__Your goal__. If a line in the listing below has the string "generation", copy it out.

Segment Open

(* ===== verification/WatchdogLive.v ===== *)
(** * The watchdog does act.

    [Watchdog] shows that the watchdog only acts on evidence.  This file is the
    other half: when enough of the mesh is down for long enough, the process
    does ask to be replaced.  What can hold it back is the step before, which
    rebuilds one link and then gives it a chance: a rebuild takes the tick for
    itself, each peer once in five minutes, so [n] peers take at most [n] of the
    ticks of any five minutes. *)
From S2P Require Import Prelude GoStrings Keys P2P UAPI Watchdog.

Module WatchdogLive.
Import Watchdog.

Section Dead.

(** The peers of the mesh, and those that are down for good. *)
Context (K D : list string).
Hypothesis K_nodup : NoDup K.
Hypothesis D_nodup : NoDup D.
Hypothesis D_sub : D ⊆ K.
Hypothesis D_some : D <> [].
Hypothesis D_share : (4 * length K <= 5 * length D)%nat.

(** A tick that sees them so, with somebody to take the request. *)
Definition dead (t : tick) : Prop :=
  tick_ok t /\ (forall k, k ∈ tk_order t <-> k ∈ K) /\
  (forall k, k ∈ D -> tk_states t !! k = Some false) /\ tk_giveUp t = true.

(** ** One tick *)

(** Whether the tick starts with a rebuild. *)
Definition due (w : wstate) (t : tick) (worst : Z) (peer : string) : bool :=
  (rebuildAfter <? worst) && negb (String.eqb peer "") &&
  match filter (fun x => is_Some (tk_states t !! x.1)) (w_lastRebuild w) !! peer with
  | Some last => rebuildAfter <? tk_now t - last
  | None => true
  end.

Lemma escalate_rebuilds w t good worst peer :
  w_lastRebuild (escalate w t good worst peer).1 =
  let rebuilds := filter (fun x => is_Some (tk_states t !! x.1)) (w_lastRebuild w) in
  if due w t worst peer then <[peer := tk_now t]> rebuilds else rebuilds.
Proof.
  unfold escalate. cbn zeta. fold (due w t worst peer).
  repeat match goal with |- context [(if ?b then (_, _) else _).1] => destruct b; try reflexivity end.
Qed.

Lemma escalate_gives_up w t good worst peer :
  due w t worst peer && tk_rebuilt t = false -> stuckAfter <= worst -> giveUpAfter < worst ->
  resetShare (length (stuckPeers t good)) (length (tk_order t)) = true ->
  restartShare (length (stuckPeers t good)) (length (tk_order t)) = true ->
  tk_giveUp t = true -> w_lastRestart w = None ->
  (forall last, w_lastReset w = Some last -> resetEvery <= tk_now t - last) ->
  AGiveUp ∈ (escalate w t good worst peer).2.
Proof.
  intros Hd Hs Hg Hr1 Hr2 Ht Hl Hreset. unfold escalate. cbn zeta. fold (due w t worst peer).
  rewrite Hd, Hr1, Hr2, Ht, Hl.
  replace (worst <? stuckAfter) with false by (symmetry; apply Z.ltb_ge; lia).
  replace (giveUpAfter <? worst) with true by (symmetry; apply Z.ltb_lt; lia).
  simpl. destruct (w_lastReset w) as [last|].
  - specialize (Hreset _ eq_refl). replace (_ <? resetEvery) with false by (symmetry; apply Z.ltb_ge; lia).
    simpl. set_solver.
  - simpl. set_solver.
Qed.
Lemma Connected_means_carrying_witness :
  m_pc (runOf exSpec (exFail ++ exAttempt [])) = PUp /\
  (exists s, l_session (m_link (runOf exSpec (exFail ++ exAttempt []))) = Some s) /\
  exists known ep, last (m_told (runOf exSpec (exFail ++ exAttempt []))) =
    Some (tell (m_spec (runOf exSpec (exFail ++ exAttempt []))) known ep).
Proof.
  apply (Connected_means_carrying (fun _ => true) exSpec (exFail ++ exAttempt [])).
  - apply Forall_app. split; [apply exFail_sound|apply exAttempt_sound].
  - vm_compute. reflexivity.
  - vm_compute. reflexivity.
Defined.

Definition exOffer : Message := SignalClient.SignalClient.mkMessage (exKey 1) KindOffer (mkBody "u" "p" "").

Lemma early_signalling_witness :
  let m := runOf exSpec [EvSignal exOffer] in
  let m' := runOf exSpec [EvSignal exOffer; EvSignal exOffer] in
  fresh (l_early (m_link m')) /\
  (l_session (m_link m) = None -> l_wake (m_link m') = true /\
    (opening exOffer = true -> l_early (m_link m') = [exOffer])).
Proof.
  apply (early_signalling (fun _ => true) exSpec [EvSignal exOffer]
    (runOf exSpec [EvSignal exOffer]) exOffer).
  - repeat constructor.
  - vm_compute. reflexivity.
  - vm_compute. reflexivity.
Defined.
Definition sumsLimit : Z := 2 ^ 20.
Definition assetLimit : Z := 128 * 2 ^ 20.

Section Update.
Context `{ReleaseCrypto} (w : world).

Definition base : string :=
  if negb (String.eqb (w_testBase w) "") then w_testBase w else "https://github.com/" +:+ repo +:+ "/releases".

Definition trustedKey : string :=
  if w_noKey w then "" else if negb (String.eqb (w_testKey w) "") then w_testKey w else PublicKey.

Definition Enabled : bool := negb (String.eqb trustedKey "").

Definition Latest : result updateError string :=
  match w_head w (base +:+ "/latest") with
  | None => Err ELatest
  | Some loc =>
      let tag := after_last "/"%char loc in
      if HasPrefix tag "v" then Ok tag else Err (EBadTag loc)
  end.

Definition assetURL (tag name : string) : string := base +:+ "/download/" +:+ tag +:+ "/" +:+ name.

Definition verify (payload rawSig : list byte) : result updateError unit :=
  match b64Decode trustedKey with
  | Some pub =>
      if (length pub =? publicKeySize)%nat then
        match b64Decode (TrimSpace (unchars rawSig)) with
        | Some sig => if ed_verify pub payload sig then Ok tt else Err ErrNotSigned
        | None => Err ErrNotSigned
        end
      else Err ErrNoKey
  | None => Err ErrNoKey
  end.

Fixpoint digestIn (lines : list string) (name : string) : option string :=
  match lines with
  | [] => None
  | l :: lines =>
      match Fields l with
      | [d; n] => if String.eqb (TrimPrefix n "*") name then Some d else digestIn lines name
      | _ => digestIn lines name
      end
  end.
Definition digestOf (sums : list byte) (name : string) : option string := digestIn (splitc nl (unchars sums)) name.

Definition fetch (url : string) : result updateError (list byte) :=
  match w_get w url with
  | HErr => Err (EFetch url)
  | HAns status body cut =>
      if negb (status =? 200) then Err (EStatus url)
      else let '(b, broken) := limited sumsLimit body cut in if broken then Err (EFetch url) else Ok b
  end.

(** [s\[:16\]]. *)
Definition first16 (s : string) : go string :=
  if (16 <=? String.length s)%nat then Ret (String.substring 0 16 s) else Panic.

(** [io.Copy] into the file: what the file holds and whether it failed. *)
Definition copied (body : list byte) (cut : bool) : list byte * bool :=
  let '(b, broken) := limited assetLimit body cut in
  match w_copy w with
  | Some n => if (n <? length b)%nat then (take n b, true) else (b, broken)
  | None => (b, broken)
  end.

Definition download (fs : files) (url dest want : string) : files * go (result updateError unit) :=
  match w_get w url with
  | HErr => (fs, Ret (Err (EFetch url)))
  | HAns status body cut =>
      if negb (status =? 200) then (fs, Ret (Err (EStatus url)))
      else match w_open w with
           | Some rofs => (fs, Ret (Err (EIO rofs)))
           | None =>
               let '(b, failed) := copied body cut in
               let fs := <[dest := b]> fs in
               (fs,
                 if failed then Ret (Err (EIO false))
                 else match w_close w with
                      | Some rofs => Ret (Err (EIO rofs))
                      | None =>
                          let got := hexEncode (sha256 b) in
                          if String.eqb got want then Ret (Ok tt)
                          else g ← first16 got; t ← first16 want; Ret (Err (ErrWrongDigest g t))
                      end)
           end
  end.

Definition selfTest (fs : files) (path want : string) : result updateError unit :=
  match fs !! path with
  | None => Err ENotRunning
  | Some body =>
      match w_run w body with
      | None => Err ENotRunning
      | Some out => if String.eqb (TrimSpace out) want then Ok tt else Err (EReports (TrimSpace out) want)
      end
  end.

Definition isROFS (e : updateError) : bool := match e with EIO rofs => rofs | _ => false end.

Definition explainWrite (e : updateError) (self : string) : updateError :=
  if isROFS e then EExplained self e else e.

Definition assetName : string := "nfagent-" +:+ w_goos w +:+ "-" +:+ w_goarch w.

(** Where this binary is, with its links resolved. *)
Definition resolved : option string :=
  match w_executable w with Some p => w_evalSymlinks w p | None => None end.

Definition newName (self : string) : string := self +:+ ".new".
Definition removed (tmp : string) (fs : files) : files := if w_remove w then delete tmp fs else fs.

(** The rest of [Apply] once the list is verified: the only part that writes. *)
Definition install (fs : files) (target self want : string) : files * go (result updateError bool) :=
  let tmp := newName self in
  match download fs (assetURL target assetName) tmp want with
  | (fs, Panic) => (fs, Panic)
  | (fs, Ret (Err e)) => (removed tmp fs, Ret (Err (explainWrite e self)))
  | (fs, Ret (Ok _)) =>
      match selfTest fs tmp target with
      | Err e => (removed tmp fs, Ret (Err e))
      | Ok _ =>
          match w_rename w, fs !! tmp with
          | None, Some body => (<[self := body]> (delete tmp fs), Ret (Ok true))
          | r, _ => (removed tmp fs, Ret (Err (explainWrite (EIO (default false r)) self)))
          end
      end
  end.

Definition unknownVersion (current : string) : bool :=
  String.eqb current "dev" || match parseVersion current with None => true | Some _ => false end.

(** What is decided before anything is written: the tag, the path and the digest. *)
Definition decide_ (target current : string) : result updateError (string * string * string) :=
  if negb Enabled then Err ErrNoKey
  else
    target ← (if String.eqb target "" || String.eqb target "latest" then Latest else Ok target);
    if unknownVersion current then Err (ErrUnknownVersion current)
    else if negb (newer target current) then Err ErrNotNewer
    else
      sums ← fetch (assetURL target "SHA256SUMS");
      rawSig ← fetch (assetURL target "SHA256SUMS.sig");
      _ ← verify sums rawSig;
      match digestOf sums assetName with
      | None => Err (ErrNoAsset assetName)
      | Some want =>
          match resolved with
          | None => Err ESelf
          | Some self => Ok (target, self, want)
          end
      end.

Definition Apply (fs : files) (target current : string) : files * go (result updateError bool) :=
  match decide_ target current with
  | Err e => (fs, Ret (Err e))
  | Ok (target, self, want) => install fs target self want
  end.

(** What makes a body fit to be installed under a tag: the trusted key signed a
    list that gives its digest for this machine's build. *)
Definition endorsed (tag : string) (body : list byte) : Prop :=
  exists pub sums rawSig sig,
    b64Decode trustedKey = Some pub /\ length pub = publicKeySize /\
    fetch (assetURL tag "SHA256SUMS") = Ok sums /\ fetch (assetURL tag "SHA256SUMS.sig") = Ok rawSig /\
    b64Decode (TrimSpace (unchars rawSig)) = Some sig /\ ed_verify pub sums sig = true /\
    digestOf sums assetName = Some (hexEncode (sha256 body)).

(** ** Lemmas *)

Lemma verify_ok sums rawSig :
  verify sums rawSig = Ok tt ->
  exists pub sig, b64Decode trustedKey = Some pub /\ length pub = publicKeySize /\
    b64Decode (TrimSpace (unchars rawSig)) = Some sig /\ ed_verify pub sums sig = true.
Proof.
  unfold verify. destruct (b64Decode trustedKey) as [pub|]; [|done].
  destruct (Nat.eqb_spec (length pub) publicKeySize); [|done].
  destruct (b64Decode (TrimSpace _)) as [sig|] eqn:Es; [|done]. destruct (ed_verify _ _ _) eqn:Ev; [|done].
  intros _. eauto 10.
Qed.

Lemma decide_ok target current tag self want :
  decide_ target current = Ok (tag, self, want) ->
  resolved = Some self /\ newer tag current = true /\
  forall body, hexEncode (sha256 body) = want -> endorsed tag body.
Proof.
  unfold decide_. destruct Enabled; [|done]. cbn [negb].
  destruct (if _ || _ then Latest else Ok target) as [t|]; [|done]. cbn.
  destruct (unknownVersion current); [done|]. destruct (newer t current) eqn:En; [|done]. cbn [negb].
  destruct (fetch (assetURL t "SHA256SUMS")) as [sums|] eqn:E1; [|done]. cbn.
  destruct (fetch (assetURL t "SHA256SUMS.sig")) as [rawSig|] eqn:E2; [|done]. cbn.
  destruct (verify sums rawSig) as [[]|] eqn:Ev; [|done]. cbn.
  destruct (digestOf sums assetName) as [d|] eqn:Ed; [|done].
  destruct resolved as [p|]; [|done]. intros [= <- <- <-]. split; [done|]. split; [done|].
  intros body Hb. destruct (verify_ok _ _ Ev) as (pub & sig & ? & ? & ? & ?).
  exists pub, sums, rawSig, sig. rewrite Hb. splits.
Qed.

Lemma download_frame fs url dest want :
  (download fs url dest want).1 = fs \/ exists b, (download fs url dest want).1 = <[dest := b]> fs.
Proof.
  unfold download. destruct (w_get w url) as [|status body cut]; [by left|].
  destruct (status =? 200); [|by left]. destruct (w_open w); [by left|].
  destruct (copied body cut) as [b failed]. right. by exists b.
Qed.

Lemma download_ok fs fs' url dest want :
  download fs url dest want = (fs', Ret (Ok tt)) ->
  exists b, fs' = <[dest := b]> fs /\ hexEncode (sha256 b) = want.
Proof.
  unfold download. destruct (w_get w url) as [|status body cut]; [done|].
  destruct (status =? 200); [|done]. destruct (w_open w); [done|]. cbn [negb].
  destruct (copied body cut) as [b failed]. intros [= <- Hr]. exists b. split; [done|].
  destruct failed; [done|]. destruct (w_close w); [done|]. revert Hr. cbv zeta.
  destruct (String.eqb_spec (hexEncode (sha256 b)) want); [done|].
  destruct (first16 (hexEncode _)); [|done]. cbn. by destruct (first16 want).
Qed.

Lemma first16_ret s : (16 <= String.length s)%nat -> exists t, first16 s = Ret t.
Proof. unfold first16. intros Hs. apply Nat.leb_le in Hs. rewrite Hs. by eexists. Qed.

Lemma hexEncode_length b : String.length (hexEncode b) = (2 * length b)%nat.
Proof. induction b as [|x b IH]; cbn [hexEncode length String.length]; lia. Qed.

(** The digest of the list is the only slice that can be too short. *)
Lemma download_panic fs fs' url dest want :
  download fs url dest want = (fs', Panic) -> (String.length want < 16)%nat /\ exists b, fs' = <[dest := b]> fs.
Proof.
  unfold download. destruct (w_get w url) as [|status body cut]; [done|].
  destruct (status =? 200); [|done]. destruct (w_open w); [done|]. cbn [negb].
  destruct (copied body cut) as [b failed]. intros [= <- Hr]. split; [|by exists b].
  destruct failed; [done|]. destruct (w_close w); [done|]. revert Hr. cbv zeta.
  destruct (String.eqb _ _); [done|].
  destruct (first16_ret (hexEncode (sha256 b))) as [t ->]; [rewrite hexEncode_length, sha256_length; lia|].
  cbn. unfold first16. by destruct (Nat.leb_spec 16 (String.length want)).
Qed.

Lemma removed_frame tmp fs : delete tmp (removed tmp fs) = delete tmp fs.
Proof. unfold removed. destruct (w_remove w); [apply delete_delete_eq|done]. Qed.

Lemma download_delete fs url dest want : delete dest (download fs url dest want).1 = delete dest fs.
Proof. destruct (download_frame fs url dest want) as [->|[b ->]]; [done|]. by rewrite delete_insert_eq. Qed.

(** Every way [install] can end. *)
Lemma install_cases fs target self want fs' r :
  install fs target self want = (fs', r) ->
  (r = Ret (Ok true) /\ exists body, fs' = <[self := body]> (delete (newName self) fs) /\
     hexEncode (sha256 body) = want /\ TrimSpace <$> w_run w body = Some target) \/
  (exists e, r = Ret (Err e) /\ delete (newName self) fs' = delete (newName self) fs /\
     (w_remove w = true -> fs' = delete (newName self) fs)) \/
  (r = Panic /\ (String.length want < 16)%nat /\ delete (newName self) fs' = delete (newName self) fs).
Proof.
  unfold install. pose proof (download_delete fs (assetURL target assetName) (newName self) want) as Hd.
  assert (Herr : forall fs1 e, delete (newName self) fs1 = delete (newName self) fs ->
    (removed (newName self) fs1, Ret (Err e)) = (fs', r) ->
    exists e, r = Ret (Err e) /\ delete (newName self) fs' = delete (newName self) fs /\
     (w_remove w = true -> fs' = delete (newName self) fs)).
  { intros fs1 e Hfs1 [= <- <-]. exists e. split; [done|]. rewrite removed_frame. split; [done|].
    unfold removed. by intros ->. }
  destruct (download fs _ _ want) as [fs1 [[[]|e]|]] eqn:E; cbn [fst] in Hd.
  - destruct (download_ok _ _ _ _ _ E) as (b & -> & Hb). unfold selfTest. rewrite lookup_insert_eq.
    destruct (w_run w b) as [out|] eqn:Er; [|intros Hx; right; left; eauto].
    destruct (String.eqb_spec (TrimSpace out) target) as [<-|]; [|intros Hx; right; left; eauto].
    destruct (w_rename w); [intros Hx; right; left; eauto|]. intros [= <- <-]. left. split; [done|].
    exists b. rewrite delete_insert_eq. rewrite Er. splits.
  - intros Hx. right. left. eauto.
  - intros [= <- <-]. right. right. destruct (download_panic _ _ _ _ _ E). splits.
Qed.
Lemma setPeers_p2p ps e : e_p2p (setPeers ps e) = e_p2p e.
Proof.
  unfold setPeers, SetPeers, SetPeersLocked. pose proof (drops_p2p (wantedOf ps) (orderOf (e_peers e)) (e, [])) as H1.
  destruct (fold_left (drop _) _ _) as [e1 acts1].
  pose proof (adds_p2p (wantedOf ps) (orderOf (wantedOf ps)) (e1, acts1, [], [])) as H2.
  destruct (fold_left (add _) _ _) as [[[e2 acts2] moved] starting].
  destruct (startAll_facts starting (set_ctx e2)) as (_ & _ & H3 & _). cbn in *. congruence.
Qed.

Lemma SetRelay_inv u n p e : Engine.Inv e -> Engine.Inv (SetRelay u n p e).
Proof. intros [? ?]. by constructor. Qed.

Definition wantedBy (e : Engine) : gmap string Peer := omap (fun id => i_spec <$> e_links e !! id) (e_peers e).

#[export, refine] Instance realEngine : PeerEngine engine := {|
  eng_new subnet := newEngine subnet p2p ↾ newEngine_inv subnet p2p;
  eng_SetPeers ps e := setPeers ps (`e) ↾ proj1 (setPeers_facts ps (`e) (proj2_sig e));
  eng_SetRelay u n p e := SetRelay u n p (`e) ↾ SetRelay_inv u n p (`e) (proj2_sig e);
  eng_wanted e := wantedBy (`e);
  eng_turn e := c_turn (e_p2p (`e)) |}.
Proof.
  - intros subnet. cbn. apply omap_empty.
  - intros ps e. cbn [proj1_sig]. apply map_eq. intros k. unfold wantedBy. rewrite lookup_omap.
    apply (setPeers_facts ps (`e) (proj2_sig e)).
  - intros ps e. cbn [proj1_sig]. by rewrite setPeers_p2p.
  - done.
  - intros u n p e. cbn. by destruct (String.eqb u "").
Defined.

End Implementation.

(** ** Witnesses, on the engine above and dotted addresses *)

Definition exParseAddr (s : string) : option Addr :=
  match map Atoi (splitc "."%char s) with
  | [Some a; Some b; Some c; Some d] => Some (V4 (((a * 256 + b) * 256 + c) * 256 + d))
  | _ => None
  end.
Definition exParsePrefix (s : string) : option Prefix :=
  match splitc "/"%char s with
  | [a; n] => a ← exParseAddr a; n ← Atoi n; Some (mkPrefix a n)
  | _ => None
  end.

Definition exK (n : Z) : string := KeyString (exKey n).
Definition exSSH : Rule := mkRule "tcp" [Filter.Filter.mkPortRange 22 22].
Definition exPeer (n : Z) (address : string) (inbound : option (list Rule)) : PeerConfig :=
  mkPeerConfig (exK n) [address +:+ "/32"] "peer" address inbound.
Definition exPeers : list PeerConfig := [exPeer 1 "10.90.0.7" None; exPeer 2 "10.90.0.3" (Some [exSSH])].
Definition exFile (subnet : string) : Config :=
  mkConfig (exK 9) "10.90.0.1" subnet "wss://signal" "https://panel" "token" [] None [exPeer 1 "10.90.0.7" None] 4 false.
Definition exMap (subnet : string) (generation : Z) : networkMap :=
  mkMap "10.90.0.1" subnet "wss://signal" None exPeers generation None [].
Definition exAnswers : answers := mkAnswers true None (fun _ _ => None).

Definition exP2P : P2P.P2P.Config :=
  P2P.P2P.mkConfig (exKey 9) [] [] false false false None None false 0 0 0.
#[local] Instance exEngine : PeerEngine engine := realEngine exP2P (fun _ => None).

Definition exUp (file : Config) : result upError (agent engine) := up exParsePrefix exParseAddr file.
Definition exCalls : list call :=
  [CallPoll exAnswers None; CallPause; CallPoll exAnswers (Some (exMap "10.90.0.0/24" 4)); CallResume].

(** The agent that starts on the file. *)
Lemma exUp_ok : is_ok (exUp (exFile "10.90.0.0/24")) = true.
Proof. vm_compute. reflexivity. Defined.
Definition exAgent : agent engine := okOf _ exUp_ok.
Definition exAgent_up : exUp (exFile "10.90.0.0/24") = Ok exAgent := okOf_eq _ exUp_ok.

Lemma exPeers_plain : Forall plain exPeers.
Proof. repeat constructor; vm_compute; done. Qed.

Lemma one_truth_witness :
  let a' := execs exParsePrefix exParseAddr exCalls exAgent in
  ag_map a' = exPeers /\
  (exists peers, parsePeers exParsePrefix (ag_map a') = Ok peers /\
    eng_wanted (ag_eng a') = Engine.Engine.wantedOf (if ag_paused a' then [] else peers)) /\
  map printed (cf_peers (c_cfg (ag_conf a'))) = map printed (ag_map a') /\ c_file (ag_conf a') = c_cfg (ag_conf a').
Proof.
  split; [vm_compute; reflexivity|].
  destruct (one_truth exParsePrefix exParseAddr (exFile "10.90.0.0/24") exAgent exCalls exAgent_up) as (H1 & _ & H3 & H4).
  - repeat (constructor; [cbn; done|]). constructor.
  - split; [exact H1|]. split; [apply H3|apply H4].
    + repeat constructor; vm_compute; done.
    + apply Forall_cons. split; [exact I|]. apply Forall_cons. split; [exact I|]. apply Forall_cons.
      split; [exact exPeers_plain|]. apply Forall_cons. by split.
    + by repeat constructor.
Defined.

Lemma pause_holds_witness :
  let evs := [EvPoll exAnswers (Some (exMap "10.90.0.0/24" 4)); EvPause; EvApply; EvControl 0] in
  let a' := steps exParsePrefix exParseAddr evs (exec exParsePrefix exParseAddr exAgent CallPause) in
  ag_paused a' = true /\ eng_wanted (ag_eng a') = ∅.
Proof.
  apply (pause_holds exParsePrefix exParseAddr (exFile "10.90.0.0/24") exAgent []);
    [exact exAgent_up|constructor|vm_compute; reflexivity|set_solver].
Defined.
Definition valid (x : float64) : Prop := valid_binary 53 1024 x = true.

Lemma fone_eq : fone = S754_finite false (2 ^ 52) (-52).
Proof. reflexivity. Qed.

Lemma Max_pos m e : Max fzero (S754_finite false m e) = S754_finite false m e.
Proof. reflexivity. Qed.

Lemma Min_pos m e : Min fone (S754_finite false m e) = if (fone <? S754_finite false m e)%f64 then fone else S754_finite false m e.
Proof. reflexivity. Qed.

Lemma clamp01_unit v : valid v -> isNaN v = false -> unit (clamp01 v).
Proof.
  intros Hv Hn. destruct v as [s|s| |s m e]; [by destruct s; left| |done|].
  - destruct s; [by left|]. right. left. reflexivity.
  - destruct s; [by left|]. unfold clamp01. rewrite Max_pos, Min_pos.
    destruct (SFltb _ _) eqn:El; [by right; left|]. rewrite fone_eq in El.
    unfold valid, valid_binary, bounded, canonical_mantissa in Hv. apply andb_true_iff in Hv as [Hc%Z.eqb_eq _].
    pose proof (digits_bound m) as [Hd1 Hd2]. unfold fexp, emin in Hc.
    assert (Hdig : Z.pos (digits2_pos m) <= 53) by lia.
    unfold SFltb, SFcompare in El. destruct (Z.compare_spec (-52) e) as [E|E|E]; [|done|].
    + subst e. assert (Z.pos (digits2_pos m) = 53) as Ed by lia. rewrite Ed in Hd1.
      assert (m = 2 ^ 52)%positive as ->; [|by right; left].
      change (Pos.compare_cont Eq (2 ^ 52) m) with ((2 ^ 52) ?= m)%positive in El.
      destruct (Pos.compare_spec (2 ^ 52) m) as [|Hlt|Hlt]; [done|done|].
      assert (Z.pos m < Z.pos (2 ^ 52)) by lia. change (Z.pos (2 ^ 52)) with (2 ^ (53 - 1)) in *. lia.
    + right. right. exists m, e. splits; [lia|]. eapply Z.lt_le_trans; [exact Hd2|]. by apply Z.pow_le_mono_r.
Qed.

Segment Closed

__Answer space__.
Definition exMap (subnet : string) (generation : Z) : networkMap :=
  mkMap "10.90.0.1" subnet "wss://signal" None exPeers generation None [].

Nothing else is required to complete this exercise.